Returns one of: "authorized" | "denied" | "restricted" | "notDetermined" | "unknown".
Android: Uses PermissionsAndroid.request for RECORD_AUDIO.
Returns "authorized" if granted, otherwise "denied".
Example:

const status = await requestAuthorization();
if (status !== 'authorized') {
  // Show message / handle denied
}
start(): Promise<void>
Starts speech recognition.

On iOS, starts AVAudioEngine and SFSpeechRecognizer.
On Android, checks RECORD_AUDIO permission, verifies availability, and calls SpeechRecognizer.startListening.
Auto‑stops after a period of silence (implemented natively on both platforms).
Rejects with an error if:

Permission is missing (Android), or
Speech recognition is not available, or
Native setup fails.
stop(): Promise<void>
Stops recognition if running and cleans up internal state.

You should also call this in cleanup (e.g. useEffect return).

addResultListener(listener)
Listens for final recognition results.

Event payload: { value: string }
Emitted when the native recognizer thinks the utterance is complete (or after silence timeout).
Returns a subscription with .remove().

Example:

const sub = addResultListener(event => {
  console.log('Final:', event.value);
});
// later
sub.remove();
addPartialResultListener(listener)
Listens for partial / intermediate recognition results.

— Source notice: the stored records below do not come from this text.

Lemma b64_pad_skip x y z raw : b64_pad (x :: y :: z :: raw) = b64_pad raw.
Proof.
  unfold b64_pad. do 2 f_equal. cbn [length]. Z.div_mod_to_equations. lia.
Qed.

Lemma base64_decode_end enc out len bit pad_count :
  bit mod 8 = 0 -> base64_decode_loop (0 :: enc) out len bit pad_count = Some (Ok (out, bit / 8)).
Proof. intros H. cbn [base64_decode_loop Z.eqb]. by rewrite H. Qed.

Lemma base64_decode_pad enc out len bit pad_count :
  pad_count < 2 -> 2 <= bit < 2 ^ 32 ->
  base64_decode_loop (61 :: enc) out len bit pad_count
  = base64_decode_loop enc out len (bit - 2) (pad_count + 1).
Proof.
  intros Hp Hb. cbn [base64_decode_loop]. change (61 =? 0) with false. change (isspace 61) with false.
  change (61 =? 61) with true. cbv iota. destruct (Z.leb_spec 2 pad_count); [lia|].
  by rewrite uwrap_small by lia.
Qed.

Lemma base64_decode_step' v s pre tail tail' enc L bit :
  0 <= v < 64 -> 0 <= s <= 6 -> L = zlen (pre ++ tail) -> bit = 8 * zlen pre + s -> bit + 6 < 2 ^ 32 ->
  b64_merge v s tail = tail' ->
  base64_decode_loop (b64 v :: enc) (pre ++ tail) L bit 0
  = base64_decode_loop enc (pre ++ tail') L (bit + 6) 0.
Proof. intros Hv Hs -> -> Hb <-. by apply base64_decode_step. Qed.

Lemma base64_decode_group pre x y z t enc L :
  byte_ok x -> byte_ok y -> byte_ok z -> t = [] \/ (exists t', t = 0 :: t') ->
  L = zlen (pre ++ 0 :: 0 :: 0 :: t) -> 8 * zlen pre + 24 < 2 ^ 32 ->
  base64_decode_loop (b64 (x / 4) :: b64 (x mod 4 * 16 + y / 16) :: b64 (y mod 16 * 4 + z / 64)
                      :: b64 (z mod 64) :: enc) (pre ++ 0 :: 0 :: 0 :: t) L (8 * zlen pre) 0
  = base64_decode_loop enc (pre ++ x :: y :: z :: t) L (8 * zlen pre + 24) 0.
Proof.
  intros Hx Hy Hz Ht HL Hb. pose proof Hx as Hx'. pose proof Hy as Hy'. pose proof Hz as Hz'.
  unfold byte_ok in Hx', Hy', Hz'.
  rewrite (base64_decode_step' _ 0 pre _ (x / 4 * 4 :: 0 :: 0 :: t)) by
    (first [apply merge0; [done|right; by eexists] | done | lia | Z.div_mod_to_equations; lia]).
  rewrite (base64_decode_step' _ 6 pre _ (x :: y / 16 * 16 :: 0 :: t)) by
    (first [apply merge6; [done|Z.div_mod_to_equations; lia] | decode_side]).
  rewrite (cons_middle x), (cons_middle x), !app_assoc.
  rewrite (base64_decode_step' _ 4 (pre ++ [x]) _ (y :: z / 64 * 64 :: t)) by
    (first [apply merge12; [done|Z.div_mod_to_equations; lia] | decode_side]).
  rewrite (cons_middle y), (cons_middle y), !app_assoc.
  rewrite (base64_decode_step' _ 2 ((pre ++ [x]) ++ [y]) _ (z :: t)) by
    (first [apply merge18; done | decode_side]).
  f_equal. lia.
Qed.

Lemma base64_decode_spec raw n pre enc L :
  bytes_ok raw -> (length raw <= n)%nat -> L = zlen pre + Z.of_nat n ->
  8 * (zlen pre + zlen raw) + 24 < 2 ^ 32 ->
  base64_decode_loop (b64_chars raw ++ b64_pad raw ++ 0 :: enc) (pre ++ replicate n 0) L (8 * zlen pre) 0
  = Some (Ok (pre ++ raw ++ replicate (n - length raw) 0, zlen pre + zlen raw)).
Proof.
  revert n pre. induction raw as [|x|x y|x y z raw IH] using list_ind3; intros n pre Hb Hn HL Hl;
    pose proof Hb as Hb'; unfold bytes_ok in Hb'; rewrite ?Forall_cons in Hb'.
  - cbn [b64_chars app length]. change (b64_pad []) with (@nil Z). cbn [app].
    rewrite base64_decode_end by (Z.div_mod_to_equations; lia). rewrite Nat.sub_0_r. do 3 f_equal.
    Z.div_mod_to_equations; lia.
  - destruct Hb' as (Hx&_). pose proof Hx as Hx'. unfold byte_ok in Hx'.
    destruct n as [|n]; cbn [length] in *; [lia|].
    cbn [b64_chars app length replicate]. change (b64_pad [x]) with [61; 61]. cbn [app].
    rewrite (base64_decode_step' _ 0 pre _ (x / 4 * 4 :: replicate n 0)) by
      (first [apply merge0; [done|apply zeros_shape] | decode_side]).
    rewrite (base64_decode_step' _ 6 pre _ (x :: replicate n 0)) by
      (first [apply merge6_last; [done|apply zeros_shape] | decode_side]).
    rewrite !base64_decode_pad by lia. rewrite base64_decode_end by (Z.div_mod_to_equations; lia).
    cbn [Nat.sub app]. rewrite Nat.sub_0_r. do 3 f_equal. Z.div_mod_to_equations; lia.
  - destruct Hb' as (Hx&Hy&_). pose proof Hx as Hx'. pose proof Hy as Hy'. unfold byte_ok in Hx', Hy'.
    destruct n as [|[|n]]; cbn [length] in *; [lia|lia|].
    cbn [b64_chars app length replicate]. change (b64_pad [x; y]) with [61]. cbn [app].
    rewrite (base64_decode_step' _ 0 pre _ (x / 4 * 4 :: 0 :: replicate n 0)) by
      (first [apply merge0; [done|right; by eexists] | decode_side]).
    rewrite (base64_decode_step' _ 6 pre _ (x :: y / 16 * 16 :: replicate n 0)) by
      (first [apply merge6; [done|Z.div_mod_to_equations; lia] | decode_side]).
    rewrite (cons_middle x), !app_assoc.
    rewrite (base64_decode_step' _ 4 (pre ++ [x]) _ (y :: replicate n 0)) by
      (first [apply merge12_last; [done|apply zeros_shape] | decode_side]).
    rewrite !base64_decode_pad by lia. rewrite base64_decode_end by (Z.div_mod_to_equations; lia).
    cbn [Nat.sub app]. rewrite Nat.sub_0_r, <- app_assoc. do 3 f_equal. Z.div_mod_to_equations; lia.
  - destruct Hb' as (Hx&Hy&Hz&Hr). destruct n as [|[|[|n]]]; cbn [length] in *; [lia|lia|lia|].
    rewrite b64_pad_skip. cbn [b64_chars app replicate].
    rewrite base64_decode_group by
      (first [done | apply zeros_shape | decode_side]).
    specialize (IH n (pre ++ [x; y; z])). rewrite <- !app_assoc in IH. cbn [app] in IH.
    replace (8 * zlen pre + 24) with (8 * zlen (pre ++ [x; y; z])) by (zlens; lia).
    rewrite IH by (first [done | zlens; lia]). cbn [Nat.sub app]. do 3 f_equal. zlens; lia.
Qed.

Event payload: { value: string }
Can fire multiple times as the user speaks.
addErrorListener(listener)
Listens for recognition errors.

Payload: { error: string }
Platform behaviour details
iOS
Uses:
SFSpeechRecognizer with shouldReportPartialResults = true
AVAudioEngine input tap
Silence handling:
A 2‑second timer resets whenever results come in.
If no new callbacks for ~2 seconds:
If there is a lastTranscript, onSpeechResults is emitted with it.
Recording is stopped.
Android
Uses:
SpeechRecognizer + RecognizerIntent.ACTION_RECOGNIZE_SPEECH
EXTRA_PARTIAL_RESULTS enabled
Silence handling:
A 4‑second timeout resets on partials.
When it fires:
If there is a lastPartialText and no final has been sent, onSpeechResults is emitted.
SpeechRecognizer.stopListening() is called.
Troubleshooting
Native module not linked / not found

If you see:

SpeechToText native module not linked

then autolinking might have failed. Try:

Reinstall node modules
cd ios && pod install
Clean build and rebuild iOS / Android
iOS build errors about Speech/AVFoundation

Make sure you have:

import Speech
import AVFoundation
(already provided in this library’s Swift code)
and that your iOS deployment target in the app is compatible with the podspec (≥ iOS 11.0).

Android permission denied

Ensure both:

RECORD_AUDIO is in AndroidManifest.xml
You are calling requestAuthorization() before start() and handling "denied".